• _What needs to be done_
From the entries, return every line where the string "Exception" shows up.
(Records for this task begins)
Lemma register_targets ts fn w : exists w',
  for_each ts (fun t => register_class_subscriber t.1 t.2 fn) w = (Ok tt, w') /\
  registered w w' (fun k e => map (fun _ => fn) (filter (fun t => t = (k, e)) ts)).
Proof.
  revert w. induction ts as [|t ts IH]; intros w; [exists w; split; [done|apply registered_refl]|].
  destruct (register_spec t fn w) as (w1 & H1 & R1). destruct (IH w1) as (w2 & H2 & R2). exists w2.
  cbn [for_each]. rewrite (bind_run _ _ _ _ _ H1). split; [done|].
  refine (registered_ext _ _ _ _ _ (registered_trans _ _ _ _ _ R1 R2)).
  intros k e. rewrite filter_cons. by case_decide.
Qed.

Lemma register_methods self ms w : exists w',
  for_each ms (fun m => for_each m.2 (fun t => register_class_subscriber t.1 t.2 (bound self m.1))) w = (Ok tt, w') /\
  registered w w' (marked self ms).
Proof.
  revert w. induction ms as [|m ms IH]; intros w; [exists w; split; [done|apply registered_refl]|].
  destruct (register_targets m.2 (bound self m.1) w) as (w1 & H1 & R1). destruct (IH w1) as (w2 & H2 & R2).
  exists w2. cbn [for_each]. rewrite (bind_run _ _ _ _ _ H1). split; [done|].
  exact (registered_trans _ _ _ _ _ R1 R2).
Qed.

(** The cache holds what a scan gives. *)
Definition cache_ok (c : Reporter.class) w : Prop :=
  forall l, dget (REPORTER_OBSERVE_METHODS (globals_of w)) (Reporter.cls c) = Some l -> l = Reporter.scan c.

Lemma methods_spec c w : cache_ok c w ->
  exists w', Reporter.reporter_observe_methods c w = (Ok (Reporter.scan c), w') /\ cache_ok c w' /\
    CLASS_SUBSCRIBERS (globals_of w') = CLASS_SUBSCRIBERS (globals_of w).
Proof.
  intros Hc. unfold Reporter.reporter_observe_methods, gets, modify, bind.
  destruct (dget _ (Reporter.cls c)) as [l|] eqn:Hl.
  - exists w. by rewrite (Hc l Hl).
  - eexists. split; [done|]. unfold cache_ok. rewrite globals_set. cbn. split; [|done].
    intros l. rewrite dget_dset_eq. by intros [= <-].
Qed.

(** A class subscriber's call, whose [Exception]s are logged *)
Definition guarded (args : Args) (fn : F) : M W unit :=
  try_except (invoke E fn args ;;; ret tt) (fun _ => ret tt).

(** What is called keeps the table of the class subscribers, and raises at most
    [Exception]s. *)
Definition table_kept : Prop :=
  (forall tab, env_keeps E (fun w => CLASS_SUBSCRIBERS (globals_of w) = tab)) /\
  forall f args, tame (fun _ => True) (invoke E f args).
(** [self.threshold and elapsed > self.threshold] *)
Definition exceeds (threshold : option float) (elapsed : float) : bool :=
  match threshold with Some t => negb (feq t fzero) && flt t elapsed | None => false end.

(** What is subtracted from is a float, so the difference is one. *)
Definition timing_measure (threshold : option float) (self ctx : nat) : M W (option float) :=
  let! k := key self "_start" in
  let! start := get_metadata ctx k (fun c => VInt (ctx_start_time c)) in
  let! now := gets perf_counter in
  let! elapsed := lift (difference (VFloat now) start) in
  let! kx := key self "_exceeded" in
  (if exceeds threshold elapsed then put_metadata ctx kx (VBool true) else ret tt) ;;;
  ret (Some elapsed).

Definition TimingMeter (threshold : option float) : class W :=
  mkClass "timing" ["TimingMeter"; "Meter"; "Observable"] base_dir timing_start (timing_measure threshold) None nothing nothing.

Definition memory_start (self ctx : nat) : M W unit :=
  let! tracing := gets is_tracing in
  (if tracing then ret tt else modify start_tracing) ;;;
  let! m := gets traced in
  let! k := key self "_start" in
  put_metadata ctx k (VInt m.1).

Definition memory_measure (self ctx : nat) : M W (option float) :=
  let! m := gets traced in
  let! k := key self "_start" in
  let! start := get_metadata ctx k (fun _ => VInt 0) in
  let! kp := key self "_peak" in
  put_metadata ctx kp (VInt m.2) ;;;
  let! d := lift (difference (VInt m.1) start) in
  ret (Some d).

Definition MemoryMeter : class W :=
  mkClass "memory" ["MemoryMeter"; "Meter"; "Observable"] base_dir memory_start memory_measure None nothing nothing.

Definition cpu_start (self ctx : nat) : M W unit :=
  let! t := gets cpu_time in
  let! k := key self "_start" in
  put_metadata ctx k (VFloat t).

Definition cpu_measure (self ctx : nat) : M W (option float) :=
  let! t := gets cpu_time in
  let! k := key self "_start" in
  let! start := get_metadata ctx k (fun _ => VFloat fzero) in
  let! d := lift (difference (VFloat t) start) in
  ret (Some d).

Definition CPUMeter : class W :=
  mkClass "cpu" ["CPUMeter"; "Meter"; "Observable"] base_dir cpu_start cpu_measure None nothing nothing.

(** [extract] is any callable on the context *)
Definition metrics_measure (extract : nat -> M W (option float)) (self ctx : nat) : M W (option float) :=
  try_except (extract ctx) (fun _ => ret None).

Definition MetricsMeter (extract : nat -> M W (option float)) : class W :=
  mkClass "meter" ["MetricsMeter"; "Meter"; "Observable"] base_dir nothing (metrics_measure extract) None nothing nothing.
End ops.
(** * The running state is a reduction of what was observed *)
Section aggregate.
Implicit Types (us : list (float * Z)) (xs : list float) (a : aggregate).

(** [update(v, n)] in one *)
Definition update_agg (v : float) (n : Z) a : aggregate := weigh_agg v (float_of n 0) n (observe_agg v a).

(** How many observations [us] are, and their sum, rounded after each update *)
Definition weight us : Z := foldr (fun u k => u.2 + k) 0 us.
Definition weighted us : float := fold_left (fun s u => fadd s (fmul u.1 (float_of u.2 0))) us fzero.

Definition numbers us : Prop := Forall (fun u => is_nan u.1 = false) us.
Definition greatest (m : float) xs : Prop := m ∈ xs /\ forall x, x ∈ xs -> flt m x = false.
Definition least (m : float) xs : Prop := m ∈ xs /\ forall x, x ∈ xs -> flt x m = false.

(** What each reduction of a list of updates is *)
Definition reduces (r : string) us (q : float) : Prop :=
  if decide (us = []) then q = fzero
  else if decide (r = "mean") then q = fdiv (weighted us) (float_of (weight us) 0)
  else if decide (r = "sum") then q = weighted us
  else if decide (r = "max") then numbers us -> greatest q (map fst us)
  else if decide (r = "min") then numbers us -> least q (map fst us)
  else if decide (r = "last") then exists l u, us = l ++ [u] /\ q = u.1
  else q = float_of (weight us) 0.

Lemma weight_app us vs : weight (us ++ vs) = weight us + weight vs.
Proof.
  induction us as [|u us IH]; [done|].
  change (u.2 + weight (us ++ vs) = u.2 + weight us + weight vs). rewrite IH. lia.
Qed.

Lemma weight_perm us vs : us ≡ₚ vs -> weight us = weight vs.
Proof. induction 1; unfold weight in *; cbn [foldr] in *; lia. Qed.

Lemma weight_pos us : Forall (fun u => 1 <= u.2) us -> Z.of_nat (length us) <= weight us.
Proof.
  induction 1 as [|u us Hu _ IH]; [done|]. change (weight (u :: us)) with (u.2 + weight us). cbn [length]. lia.
Qed.

(** What the fields are after these updates *)
Record summary us a : Prop := {
  su_sum : sum a = weighted us;
  su_count : count a = weight us;
  su_last : match reverse us with [] => last a = fzero | u :: _ => last a = u.1 end;
  su_max : us <> [] -> numbers us -> greatest (max_val a) (map fst us);
  su_min : us <> [] -> numbers us -> least (min_val a) (map fst us);
}.

Lemma summary_nil : summary [] (mkAgg fzero fzero 0 fzero fzero).
Proof. by split. Qed.

Lemma greatest_snoc m v xs : greatest m xs -> Forall (fun x => is_nan x = false) (xs ++ [v]) ->
  greatest (if flt m v then v else m) (xs ++ [v]).
Proof.
  intros [Hm Hle] Hn. rewrite Forall_forall in Hn.
  assert (forall x, x ∈ xs ++ [v] <-> x ∈ xs \/ x = v) as Hin by (intros x; rewrite elem_of_app, list_elem_of_singleton; done).
  setoid_rewrite Hin in Hn. split.
  - apply Hin. destruct (flt m v); auto.
  - intros x [Hx| ->]%Hin; destruct (flt m v) eqn:Hmv; try done; try apply flt_irrefl; [|by apply Hle].
    apply (flt_false_trans x m v); eauto. by apply flt_asym.
Qed.

Lemma least_snoc m v xs : least m xs -> Forall (fun x => is_nan x = false) (xs ++ [v]) ->
  least (if flt v m then v else m) (xs ++ [v]).
Proof.
  intros [Hm Hle] Hn. rewrite Forall_forall in Hn.
  assert (forall x, x ∈ xs ++ [v] <-> x ∈ xs \/ x = v) as Hin by (intros x; rewrite elem_of_app, list_elem_of_singleton; done).
  setoid_rewrite Hin in Hn. split.
  - apply Hin. destruct (flt v m); auto.
  - intros x [Hx| ->]%Hin; destruct (flt v m) eqn:Hmv; try done; try apply flt_irrefl; [|by apply Hle].
    apply (flt_false_trans v m x); eauto. by apply flt_asym.
Qed.

Lemma summary_update us a v n :
  Forall (fun u => 1 <= u.2) us -> summary us a -> summary (us ++ [(v, n)]) (update_agg v n a).
Proof.
  intros Hus [Hs Hc Hl Hmax Hmin]. pose proof (weight_pos us Hus) as Hw.
  assert (count a = 0 <-> us = []) as H0.
  { rewrite Hc. split; [|by intros ->]. intros He. destruct us; [done|cbn [length] in Hw; lia]. }
  assert (numbers (us ++ [(v, n)]) -> Forall (fun x => is_nan x = false) (map fst us ++ [v])) as Hnum.
  { intros Hn. change [v] with (map fst [(v, n)]). rewrite <- map_app. by apply Forall_map. }
  split; cbn [sum count last max_val min_val update_agg weigh_agg observe_agg].
  - unfold weighted. by rewrite fold_left_app, Hs.
  - rewrite weight_app, Hc. cbn. lia.
  - by rewrite reverse_snoc.
  - intros _ Hn. rewrite map_app. change (map fst [(v, n)]) with [v]. case_decide as Hz.
    + rewrite (proj1 H0 Hz). split; [by left|]. intros x ->%list_elem_of_singleton. apply flt_irrefl.
    + apply greatest_snoc; [|by apply Hnum]. apply Hmax; [by intros Hu; apply Hz, H0|]. by apply Forall_app in Hn as [Hn _].
  - intros _ Hn. rewrite map_app. change (map fst [(v, n)]) with [v]. case_decide as Hz.
    + rewrite (proj1 H0 Hz). split; [by left|]. intros x ->%list_elem_of_singleton. apply flt_irrefl.
    + apply least_snoc; [|by apply Hnum]. apply Hmin; [by intros Hu; apply Hz, H0|]. by apply Forall_app in Hn as [Hn _].
Qed.

Lemma summary_reduces r f us a : dget REDUCTIONS r = Some f -> summary us a ->
  Forall (fun u => 1 <= u.2) us -> weight us <= 2 ^ 53 -> exists q, f a = Ok q /\ reduces r us q.
Proof.
  intros Hr [Hs Hc Hl Hmax Hmin] Hus Hw. pose proof (weight_pos us Hus) as Hpos.
  pose proof (int_float_ok (weight us) ltac:(lia)) as Hfl. unfold reduces.
  destruct (decide (us = [])) as [->|Hne].
  - cbn in Hs, Hc, Hl, Hfl. cbn in Hr. unfold reduce_mean, reduce_sum, reduce_max, reduce_min, reduce_last, reduce_count in Hr.
    repeat case_decide; simplify_eq; rewrite ?Hc, ?Hs, ?Hl, ?Hfl; by eexists.
  - assert (count a <> 0) as Hn by (rewrite Hc; destruct us; [done|cbn [length] in Hpos; lia]).
    cbn in Hr. repeat case_decide; simplify_eq; unfold reduce_mean, reduce_sum, reduce_max, reduce_min, reduce_last, reduce_count;
      rewrite ?(decide_False (P := count a = 0)) by done; rewrite ?Hc, ?Hs, ?Hfl; eexists; (split; [done|]); auto.
    destruct (reverse us) as [|u l] eqn:Hx; [by apply (f_equal reverse) in Hx; rewrite reverse_involutive in Hx|].
    exists (reverse l), u. split; [|done]. rewrite <- (reverse_involutive us), Hx. apply reverse_cons.
Qed.
End aggregate.

(** The number of observations does not depend on their order; the greatest and
    the least are equal as floats. *)
Lemma reduces_perm r us vs q q' : us ≡ₚ vs -> reduces r us q -> reduces r vs q' ->
  (r = "count" -> q' = q) /\ (r = "max" \/ r = "min" -> numbers us -> feq q q' = true).
Proof.
  intros Hp. unfold reduces. destruct (decide (us = [])) as [->|Hx].
  { symmetry in Hp. apply Permutation_nil_r in Hp. subst vs. rewrite decide_True by done. by intros -> ->. }
  rewrite (decide_False (P := vs = [])) by (intros ->; by apply Permutation_nil_r in Hp).
  assert (numbers us -> numbers vs) as Hnum by (unfold numbers; by rewrite Hp).
  assert (forall x, x ∈ map fst us <-> x ∈ map fst vs) as Hin by (intros x; by rewrite Hp).
  assert (numbers us -> forall x, x ∈ map fst us -> is_nan x = false) as Hnn.
  { intros Hn x (u & -> & Hu)%list_elem_of_fmap. by apply (proj1 (Forall_forall _ _) Hn). }
  intros Hq Hq'. split.
  - intros ->. cbn in Hq, Hq'. by rewrite Hq, Hq', (weight_perm _ _ Hp).
  - intros [-> | ->] Hn; cbn in Hq, Hq'; destruct (Hq Hn) as [Hm Hle], (Hq' (Hnum Hn)) as [Hm' Hle'];
      (apply flt_total; [by apply Hnn|apply Hnn; [done|by apply Hin]|..]);
      first [apply Hle, Hin, Hm' | apply Hle', Hin, Hm].
Qed.

(** * Meters in the heap *)
Section facts.
Context {W F : Type} `{HasMetersOk W F} `{!HasGlobals W F}.
Variable E : env W F (list val).
Variable classes : string -> class W.
Implicit Types (w : W) (self : nat) (us : list (float * Z)).

(** What is called leaves the reduction and the state of this meter alone. *)
Definition core self w : option (string * aggregate) :=
  (fun m => (m_reduction m, m_agg m)) <$> meter_of self w.

Definition hands_off self : Prop := forall c, env_keeps E (fun w => core self w = c).

Lemma fire_core self ch args w : hands_off self -> core self (fire_channel E ch self args w).2 = core self w.
Proof.
  intros Hh. unfold fire_channel, bind, gets. destruct (meter_of self w) as [m|] eqn:Hm; [|done].
  by apply (keeps_fire E _ (Hh (core self w))).
Qed.

Lemma core_upd self f w : core self (upd_meter self (with_agg f) w).2 = (fun c => (c.1, f c.2)) <$> core self w.
Proof.
  unfold core, meter_of, upd_meter, modify. cbn. rewrite meters_set, list_lookup_alter_eq.
  by destruct (meters_of w !! self).
Qed.

(** A weight that converts *)
Lemma update_run self v n w : 0 <= n <= 2 ^ 53 ->
  update E self v n w = fire_channel E update_event self [VObj self; VFloat v; VInt n]
    (upd_meter self (with_agg (weigh_agg v (float_of n 0) n)) (upd_meter self (with_agg (observe_agg v)) w).2).2.
Proof.
  intros Hn. unfold update.
  rewrite (bind_run _ _ w tt (upd_meter self (with_agg (observe_agg v)) w).2) by done.
  rewrite (bind_run _ _ _ (float_of n 0) (upd_meter self (with_agg (observe_agg v)) w).2);
    [done|]. unfold lift. by rewrite int_float_ok.
Qed.

Lemma core_update self v n w : hands_off self -> 0 <= n <= 2 ^ 53 ->
  core self (update E self v n w).2 = (fun c => (c.1, update_agg v n c.2)) <$> core self w.
Proof. intros Hh Hn. rewrite update_run, fire_core, !core_upd by done. by destruct (core self w). Qed.

Lemma core_reset self w : hands_off self ->
  core self (reset E self w).2 = (fun c => (c.1, mkAgg fzero fzero 0 fzero fzero)) <$> core self w.
Proof.
  intros Hh. rewrite <- (core_upd self reset_agg). unfold reset.
  rewrite (bind_run _ _ w tt (upd_meter self (with_agg reset_agg) w).2) by done. by apply fire_core.
Qed.

(** Updates, by whichever threads, in the order in which the lock admits them;
    whether the subscribers of [update_event] raise is their callers' matter. *)
Definition run_updates self us w : W := fold_left (fun w u => (update E self u.1 u.2 w).2) us w.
(Records for this task ends)
• _Solution for this problem_
(** A class subscriber's call, whose [Exception]s are logged *)
    [Exception]s. *)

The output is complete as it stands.